If you’re new to Bitcoin or the only sats you hold are in an ETF or a centralized exchange, you’d be forgiven for not knowing about Core vs Knots and the entire OP_RETURN saga. But if you’ve weathered a few cycles, HODLed like a champ, and are still scratching your head, it’s time you opened your eyes: the 2025 ‘spam wars’ bear all the hallmarks of the block size wars almost a decade before it, and it’s getting ugly fast.

Like the block size wars, the spam wars involve a fundamental ideological clash over the core principles of Bitcoin, particularly scaling versus decentralization, and whether to prioritize network capacity and ease of use over a simpler, permissionless protocol.

Supporters of Bitcoin Core, the long-standing reference implementation, and Bitcoin Knots, an increasingly popular alternative maintained by developer and CTO at Ocean Mining, Luke Dashjr, are at loggerheads, and the gloves are coming off.

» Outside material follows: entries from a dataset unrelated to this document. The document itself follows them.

Lemma latest_elem l best : latest l = Some best → best ∈ l.
Proof.
  unfold latest. enough (∀ o, foldl (λ best kv, match best with
    | Some b => if a_created b.2 <? a_created kv.2 then Some kv else best | None => Some kv end) o l = Some best →
    o = Some best ∨ best ∈ l) as Hgo by (intros [?|?]%Hgo; done).
  induction l as [|kv l IH]; intros o; simpl; [by left|]. intros [Ho|?]%IH; [|by right; right].
  destruct o as [b|]; [destruct (_ <? _)|]; injection Ho as <-; [by right; left|by left|by right; left].
Qed.

Lemma backs_speaks now c db id a :
  backs jsonb_text jsonb_eq time_text sha256_hex hmac_hex now c db (id, a) = true →
  speaks a c ∧ a_consumed a = None ∧ a_invalidated a = None.
Proof.
  unfold backs, speaks. cbn [fst snd]. rewrite !andb_true_iff, !bool_decide_eq_true, !Z.eqb_eq. naive_solver.
Qed.

Lemma prepare_step s now run o rows gold staging lineage catalog db out db' :
  mark_prepared jsonb_text jsonb_eq time_text sha256_hex hmac_hex cell_text s now run o rows gold staging lineage catalog db
    = Ok (out, db') → step db [] db'.
Proof.
  unfold mark_prepared. destruct (negb _); [done|]. intros (r & [Hr _]%locked_ok & H)%bind_ok.
  case_bool_decide as Hs; [injection H as <- <-; apply step_stay|]. destruct (_ || _) in H; [done|]. cbv zeta in H.
  destruct (_ || _) in H; [done|]. apply bind_ok in H as (db1 & Hdb1 & H).
  assert (Hcore : same_core db db1).
  { destruct (bool_decide (s_layer (r_scope r) = "gold")) in Hdb1; [by eapply close_stage_core|]. injection Hdb1 as <-.
    apply same_core_refl. }
  set (c := claim_of run r o rows lineage catalog) in *.
  destruct (latest _) as [[id a]|] eqn:El in H; [|done]. destruct (negb _) in H; [done|]. injection H as <- <-.
  apply latest_elem, elem_of_List_filter in El as [Hin (Hsp & Hc & Hi)%backs_speaks].
  apply elem_of_map_to_list in Hin. by eapply (step_prepare db db1 now run r c id a gold staging).
Qed.

Lemma publish_gold_core r db db' : publish_gold sha256_hex md5_hex cell_text r db = Ok db' → same_core db db'.
Proof.
  unfold publish_gold. destruct (r_staging_table r) as [stage|]; [|done]. destruct (stages db !! stage) as [t|]; [|done].
  destruct (negb _); [done|]. intros (name & _ & H)%bind_ok. cbv zeta in H. destruct (existsb _ _) in H; [done|].
  apply bind_ok in H as (columns & _ & H).
  destruct (bool_decide _); [done|]. injection H as <-. by repeat split.
Qed.

(** What a first publication requires, and its effect. *)
Lemma publish_cases s now fresh run expected db p db' :
  publish_materialization jsonb_text jsonb_eq time_text sha256_hex hmac_hex md5_hex cell_text s now fresh run expected db
    = Ok (p, db') →
  (∃ rc, receipts db !! run = Some rc ∧ p = mkPublication (rc_id rc) (rc_generation rc) true ∧ db' = db)
  ∨ ∃ r o rows db1, visible_run s run db = Some r ∧ r_object r = Some o ∧ r_row_count r = Some rows
      ∧ expected = r_expected_head r ∧ same_core db db1
      ∧ p = mkPublication fresh (default 0 (h_generation <$> heads db !! r_scope r) + 1) false
      ∧ step db [Published (r_scope r) run o rows (r_expected_head r) (p_generation p)] db'.
Proof.
  unfold publish_materialization. intros (r & Hl & H)%bind_ok. pose proof (locked_ok _ _ _ _ Hl) as [Hr _].
  assert (Hv : visible_run s run db = Some r).
  { unfold locked_run in Hl. destruct (visible_run s run db); [by injection Hl as ->|done]. }
  destruct (receipts db !! run) as [rc|] eqn:Hrc; [injection H as <- <-; left; by exists rc|right].
  destruct (r_object r) as [o|] eqn:Ho; [|done]. destruct (r_schema_digest r) as [schema|] eqn:Hsd; [|done].
  destruct (r_evidence_digest r) as [digest|] eqn:Hed; [|done]. destruct (r_row_count r) as [rows|] eqn:Hrows; [|done].
  destruct (bool_decide (r_status r = "prepared")) eqn:Es; [|done]. apply bool_decide_eq_true in Es. cbn [negb] in H.
  destruct (bool_decide (expected = r_expected_head r)) eqn:Ee; [|done]. apply bool_decide_eq_true in Ee. cbn [negb] in H.
  destruct (authorized _ _ _ _ _ _ _ _ _ _ _ _ _) eqn:Ha in H; [|done]. cbn [negb] in H. cbv zeta in H.
  destruct (bool_decide (h_run <$> _ = _)) eqn:Eh in H; [|done]. apply bool_decide_eq_true in Eh. cbn [negb] in H.
  apply bind_ok in H as (db1 & Hdb1 & H). destruct (negb _) in H; [done|]. destruct (existsb _ _) in H; [done|].
  injection H as <- <-.
  assert (Hcore : same_core db db1).
  { destruct (bool_decide (s_layer (r_scope r) = "gold")) in Hdb1; [by eapply publish_gold_core|]. injection Hdb1 as <-.
    apply same_core_refl. }
  exists r, o, rows, db1. do 6 (split; [done|]). by apply step_publish.
Qed.

Lemma spoken_for_receipt run db : spoken_for run db = false → receipts db !! run = None.
Proof. unfold spoken_for. intros [_ H]%orb_false_iff. apply bool_decide_eq_false in H. by apply eq_None_not_Some. Qed.

Lemma quarantine_step s now run reason db db' : quarantine_prepared s now run reason db = Ok db' → step db [] db'.
Proof.
  unfold quarantine_prepared. intros (r & [Hr _]%locked_ok & H)%bind_ok.
  destruct (bool_decide (r_status r = "prepared")) eqn:Es; [|done]. apply bool_decide_eq_true in Es. cbn [negb] in H.
  destruct (spoken_for run db) eqn:Esp; [done|]. apply spoken_for_receipt in Esp.
  destruct (evidence db !! run) as [e|]; [|done]. injection H as <-. by eapply step_quarantine.
Qed.

Lemma abandon_step s now run db db' : abandon_materialization s now run db = Ok db' → step db [] db'.
Proof.
  unfold abandon_materialization. intros (r & [Hr _]%locked_ok & H)%bind_ok.
  destruct (mem _ _) eqn:Em; [injection H as <-; apply step_stay|]. apply mem_false in Em.
  destruct (existsb _ _); [done|]. injection H as <-. by apply step_abandon.
Qed.

Lemma reopen_step s now run reason db ro db' :
  reopen_prepared_materialization s now run reason db = Ok (ro, db') → step db [] db'.
Proof.
  unfold reopen_prepared_materialization. intros (r & [Hr _]%locked_ok & H)%bind_ok.
  destruct (bool_decide (r_status r = "prepared")) eqn:Es; [|done]. apply bool_decide_eq_true in Es. cbn [negb] in H.
  destruct (spoken_for run db) eqn:Esp; [done|]. apply spoken_for_receipt in Esp.
  destruct (evidence db !! run) as [e|]; [|done]. destruct (_ || _) in H; [done|]. injection H as <- <-.
  by eapply step_reopen.
Qed.

Lemma publish_step s now fresh run expected db db' es :
  exec (Publish s now fresh run expected) db = (db', es) → step db es db'.
Proof.
  cbn [exec]. unfold outcome. destruct (publish_materialization _ _ _ _ _ _ _ _ _ _ _ _ _) as [[p db1]|] eqn:E.
  - apply publish_cases in E as [(rc & Hrc & -> & ->)|(r & o & rows & db2 & Hv & Ho & Hrows & -> & _ & -> & Hs)];
      cbn [p_replayed]; intros [= <- <-]; [apply step_stay|]. by rewrite Hv, Ho, Hrows.
  - intros [= <- <-]. apply step_stay.
Qed.

#[local] Hint Resolve step_stay reserve_step submit_step attest_step stage_step insert_step prepare_step quarantine_step
  abandon_step reopen_step : steps.

Lemma exec_step op db db' es : exec op db = (db', es) → step db es db'.
Proof.
  destruct op; [| | | | | |apply publish_step| | |]; cbn [exec]; unfold outcome, effect;
    match goal with |- (match ?r with _ => _ end) = _ → _ => destruct r as [y|] eqn:E end;
    try destruct y; intros [= <- <-]; eauto with steps.
Qed.

Lemma exec_all_steps ops db db' log : exec_all ops db = (db', log) → steps db log db'.
Proof.
  revert db log. induction ops as [|op ops IH]; intros db log; simpl.
  - intros [= <- <-]. constructor.
  - destruct (exec op db) as [db1 es] eqn:E1. destruct (exec_all ops db1) as [db2 es'] eqn:E2. intros [= <- <-].
    econstructor; [by eapply exec_step|by apply IH].
Qed.

(** ** What is published is final *)

(** The tables of the core after a step, in terms of those before. *)
Ltac core_of H := destruct H as (Eruns & Eheads & Ereceipts & Eevidence & Ecandidates & Eattestations).
Ltac core := repeat match goal with H : same_core _ _ |- _ => core_of H end.
Ltac core_rewrite :=
  cbn [runs heads receipts evidence candidates attestations set_run set_head set_receipt with_evidence with_candidates
       with_attestations add_event with_stages]; core;
  repeat match goal with
    | E : runs ?d = _ |- _ => rewrite E; clear E
    | E : heads ?d = _ |- _ => rewrite E; clear E
    | E : receipts ?d = _ |- _ => rewrite E; clear E
    | E : evidence ?d = _ |- _ => rewrite E; clear E
    | E : candidates ?d = _ |- _ => rewrite E; clear E
    | E : attestations ?d = _ |- _ => rewrite E; clear E
    end.

(** A published run keeps its row, its receipt, its evidence and its attestations. *)
Definition keeps_run (run : string) (db db' : Authority) : Prop :=
  runs db' !! run = runs db !! run ∧ receipts db' !! run = receipts db !! run ∧ evidence db' !! run = evidence db !! run
  ∧ ∀ id a, attestations db !! id = Some a → c_run (a_claim a) = run → attestations db' !! id = Some a.

Lemma invalidate_other now run (m : gmap string Attestation) id a :
  m !! id = Some a → c_run (a_claim a) ≠ run → invalidate_attestations now run m !! id = Some a.
Proof.
  intros Ha Hne. unfold invalidate_attestations. rewrite lookup_fmap, Ha. cbn [fmap option_fmap option_map].
  by rewrite bool_decide_eq_false_2.
Qed.

Definition settled (r : Run) : Prop := r_status r = "published" ∨ r_status r = "legacy_unverified".

Lemma keeps_run_other run k r (db db' : Authority) :
  k ≠ run → runs db' = <[k := r]> (runs db) → receipts db' !! run = receipts db !! run →
  evidence db' !! run = evidence db !! run →
  (∀ id a, attestations db !! id = Some a → c_run (a_claim a) = run → attestations db' !! id = Some a) → keeps_run run db db'.
Proof. intros Hk Hr Hrc He Ha. split; [by rewrite Hr, lookup_insert_ne|by split_and!]. Qed.

Lemma other_run (db : Authority) run r k v :
  runs db !! run = Some r → settled r → runs db !! k = Some v → ¬ settled v → k ≠ run.
Proof. intros Hr Hs Hv Hn ->. rewrite Hr in Hv. by injection Hv as <-. Qed.

Lemma not_settled (r : Run) (status : string) : r_status r = status → mem status ["published"; "legacy_unverified"] = false → ¬ settled r.
Proof. intros <- Hm [H|H]; by rewrite H in Hm. Qed.

(** A claim about a run that is published, or about a run that is none. *)
Definition claims_live (db : Authority) : Prop :=
  ∀ id a r, attestations db !! id = Some a → runs db !! c_run (a_claim a) = Some r → r_status r ≠ "legacy_unverified".

Lemma step_keeps db es db' run r :
  claims_live db → step db es db' → runs db !! run = Some r → settled r → keeps_run run db db'.
Proof.
  intros Hlive Hstep Hr Hset. pose proof (λ k v, other_run db run r k v Hr Hset) as Hother.
  assert (Hinv : ∀ now k id a, k ≠ run → attestations db !! id = Some a → c_run (a_claim a) = run →
    invalidate_attestations now k (attestations db) !! id = Some a) by (intros; apply invalidate_other; congruence).
  destruct Hstep as [db db' Hc|db k v Hk|db now k v Hk Hs|db fresh k v|db id k fresh a _ Hf|db id k|db db1 k v stage Hc Hk Hs
    |db db1 now k v c id a gold staging Hc Hk Hs Ha Hsp _ _ Hrun|db db1 now fresh k v o schema digest rows Hc Hk _ Hs
    |db now k v reason ev st Hk Hs|db now k v st Hk Hs|db now k v reason expire ev Hk Hs].
  - core. unfold keeps_run. rewrite Eruns, Ereceipts, Eevidence, Eattestations. by split_and!.
  - apply (keeps_run_other _ k v); [congruence|done..].
  - assert (k ≠ run). { apply (Hother k v Hk). intros [E|E]; rewrite E in Hs; revert Hs; decide_now. }
    apply (keeps_run_other _ k (retried v)); try done. intros. by apply Hinv.
  - by split_and!.
  - split_and!; [done..|]. intros id' a' Ha' _. cbn. rewrite lookup_insert_ne; [done|congruence].
  - by split_and!.
  - assert (k ≠ run) by (eapply Hother; [exact Hk|by eapply not_settled]). core.
    apply (keeps_run_other _ k (with_stage stage v)); cbn; congruence.
  - assert (k ≠ run).
    { apply (Hother k v Hk). intros [E|E]; [done|]. destruct Hsp as [Hcr _]. apply (Hlive id a v Ha); [|done].
      by rewrite Hcr, Hrun. }
    core. apply (keeps_run_other _ k (prepared_run now v c gold staging)); cbn; [done|congruence..| |].
    + by rewrite lookup_insert_ne, Eevidence.
    + intros id' a' Ha' Hc'. rewrite Eattestations, lookup_insert_ne; [done|]. intros ->. destruct Hsp as [Hcr _]. congruence.
  - assert (k ≠ run) by (eapply Hother; [exact Hk|by eapply not_settled]). core.
    apply (keeps_run_other _ k (published_run now v)); cbn; [done|congruence| |congruence|congruence].
    by rewrite lookup_insert_ne, Ereceipts.
  - assert (k ≠ run) by (eapply Hother; [exact Hk|by eapply not_settled]).
    apply (keeps_run_other _ k (quarantined reason v)); cbn; [done..|by rewrite lookup_delete_ne|]. intros. by apply Hinv.
  - assert (k ≠ run). { apply (Hother k v Hk). intros [E|E]; rewrite E in Hs; revert Hs; decide_now. }
    apply (keeps_run_other _ k (abandoned v)); cbn; [done..|]. intros. by apply Hinv.
  - assert (k ≠ run) by (eapply Hother; [exact Hk|by eapply not_settled]).
    apply (keeps_run_other _ k (reopened reason v)); cbn; [done..|by rewrite lookup_delete_ne|]. intros. by apply Hinv.
Qed.

(** ** The consistency of the tables *)

(** A claim that a candidate or an attestation makes. *)
Definition claimed (db : Authority) (c : Claim) : Prop :=
  (∃ id k, candidates db !! id = Some k ∧ k_claim k = c) ∨ (∃ id a, attestations db !! id = Some a ∧ a_claim a = c).
(* ===== verification/PublishedSnapshots.v ===== *)
(** What the readers take from the publication authority: the snapshots of the
    refinement service (refinement/app/publication_snapshot.py), with the state of
    the inputs of a dataset (publication_inputs.py), and the heads of the
    infrastructure gateway (mcp-infra/app/publication_heads.py).

    A read is one transaction, repeatable read; its query sees the rows of the
    session's scope.  Which SQLSTATEs the driver raises as an [OperationalError] and
    the names of exception classes are parameters. *)
From S2P Require Import Prelude PyStr PyVal PyTime PyUrl PyJson PyIo PyUuid StorageScope SignedContext Publication PublicationSafety PartitionedParquet PublicationStore PublicationVerifier.

Open Scope Z_scope.

(** ** Snapshots *)

(** The exact columns of a snapshot: those of the evidence the receipt speaks of. *)
Record Exact := mkExact {
  x_object : Object; x_row_count : Z; x_schema_digest : string; x_evidence_digest : string }.

#[export] Instance exact_eq_dec : EqDecision Exact.
Proof. solve_decision. Defined.

Record SnapshotHead := mkSnapshotHead {
  sh_run : string;
  sh_generation : Z;
  sh_published_at : instant;
  sh_status : string;
  sh_gold_table : option string;
  sh_input_digest : string;
  sh_contract_digest : string;
  sh_exact : option Exact;
  sh_receipt_id : option string }.

(** The exact columns once more, with the lineage and the catalog. *)
Record SnapshotEvidence := mkSnapshotEvidence { se_run : string; se_exact : Exact; se_lineage : pyval; se_catalog : pyval }.

Record PublicationSnapshot := mkSnapshot { sn_scope : PublicationScope; sn_head : SnapshotHead; sn_evidence : option SnapshotEvidence }.

(** The receipt of a head, and the evidence it speaks of. *)
Definition receipt_at (x : PublicationScope) (h : Head) (db : Authority) : option Receipt :=
  match receipts db !! h_run h with
  | Some rc => if bool_decide (rc_scope rc = x) && (rc_generation rc =? h_generation h) then Some rc else None
  | None => None
  end.
Definition evidence_at (x : PublicationScope) (h : Head) (rc : Receipt) (db : Authority) : option Evidence :=
  match evidence db !! h_run h with
  | Some e =>
      if bool_decide (e_scope e = x) && bool_decide (o_version (e_object e) = rc_object_version rc)
         && bool_decide (o_checksum (e_object e) = rc_object_checksum rc) && bool_decide (e_schema_digest e = rc_schema_digest rc)
         && bool_decide (e_evidence_digest e = rc_evidence_digest rc) && (e_row_count e =? rc_row_count rc)
      then Some e else None
  | None => None
  end.

(** A row of the query of [_read_many]. *)
Record SnapshotRow := mkSnapshotRow { sr_head : Head; sr_run : Run; sr_receipt : option Receipt; sr_evidence : option Evidence }.

Definition head_row (s : session) (x : PublicationScope) (db : Authority) : option SnapshotRow :=
  match head_in s x db with
  | None => None
  | Some h =>
      match visible_run s (h_run h) db with
      | None => None
      | Some r =>
          if negb (bool_decide (r_scope r = x)) then None
          else
            let rc := receipt_at x h db in
            Some (mkSnapshotRow h r rc (match rc with Some rc => evidence_at x h rc db | None => None end))
      end
  end.

Definition exact_of (e : Evidence) : Exact := mkExact (e_object e) (e_row_count e) (e_schema_digest e) (e_evidence_digest e).

Definition _snapshot_from_row (x : PublicationScope) (row : SnapshotRow) : PublicationSnapshot :=
  let h := sr_head row in
  let r := sr_run row in
  mkSnapshot x
    (mkSnapshotHead (h_run h) (h_generation h) (h_published_at h) (r_status r) (r_gold_table r) (r_input_digest r)
       (r_contract_digest r) (exact_of <$> sr_evidence row) (rc_id <$> sr_receipt row))
    ((λ e, mkSnapshotEvidence (h_run h) (exact_of e) (e_lineage e) (e_catalog e)) <$> sr_evidence row).

Definition validate_snapshot (sn : PublicationSnapshot) : res unit :=
  let h := sn_head sn in
  if bool_decide (sh_status h = "legacy_unverified") then Ok tt
  else
    match sh_receipt_id h, sh_exact h with
    | Some _, Some x =>
        match sn_evidence sn with
        | Some e =>
            if bool_decide (se_run e = sh_run h) && bool_decide (se_exact e = x) then Ok tt
            else raise RuntimeError "published snapshot authority mismatch"
        | None => raise RuntimeError "published snapshot authority mismatch"
        end
    | _, _ => raise RuntimeError "published snapshot authority is incomplete"
    end.

(** [not version or version == "null"]. *)
Definition _require_pinned_version (version subject : string) : res unit :=
  if negb (nonempty version) || bool_decide (version = "null")
  then raise PublicationIntegrityError (subject +:+ " has no pinned version") else Ok tt.

Section Errors.
Context (operational : string → bool) (class_name : exn → string).

Definition _is_outage (e : exn) : bool :=
  match exn_cls e with
  | PgError state _ => operational state
  | PermissionError | TimeoutError | StorageError => true
  | _ => false
  end.

Definition publication_resolution_error (e : exn) : exn :=
  if _is_outage e then Exn PublicationHeadUnavailable ("publication head unavailable (http 503): " +:+ class_name e)
  else Exn PublicationIntegrityError ("publication integrity failed: " +:+ class_name e).
End Errors.

Definition is_resolution_error (e : exn) : bool :=
  exn_isa (exn_cls e) PublicationHeadUnavailable || exn_isa (exn_cls e) PublicationIntegrityError
  || exn_isa (exn_cls e) PublicationRecoveryPending.

Section Resolver.
Context {Hrepr : PyRepr}.
Context (operational : string → bool) (class_name : exn → string).
Context (uuid : string → option string).
(** [self.database_url], and the configuration of the storage when there is one. *)
Context (database_url : string) (storage : option StorageConfig).
Context {W : Type} {Hworld : PublicationWorld W} {Hstorage : ObjectStorage W}.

Core vs Knots, what’s happening?

At the center of the controversy is Bitcoin Core’s planned removal of the 80-byte limit on OP_RETURN data in its upcoming v30 release, scheduled for October 2025.

This technical change, intended to boost flexibility and unlock new use cases for embedding data on Bitcoin’s blockchain, is fiercely opposed by Knots backers, who argue it transforms the main network into a dumping ground for non-financial transactions and spam.

Core developers, like Peter Todd and Jameson Lopp, claim the change supports broader innovation, like digital art and document verification. They support everyone’s right to use the Bitcoin blockchain as they feel and not have governance or morals thrust upon them. Lopp posted:

“I truly detest politics. Thus I have little patience for those who try to impose traditional governance models onto Bitcoin. If you don’t like anarchy, you’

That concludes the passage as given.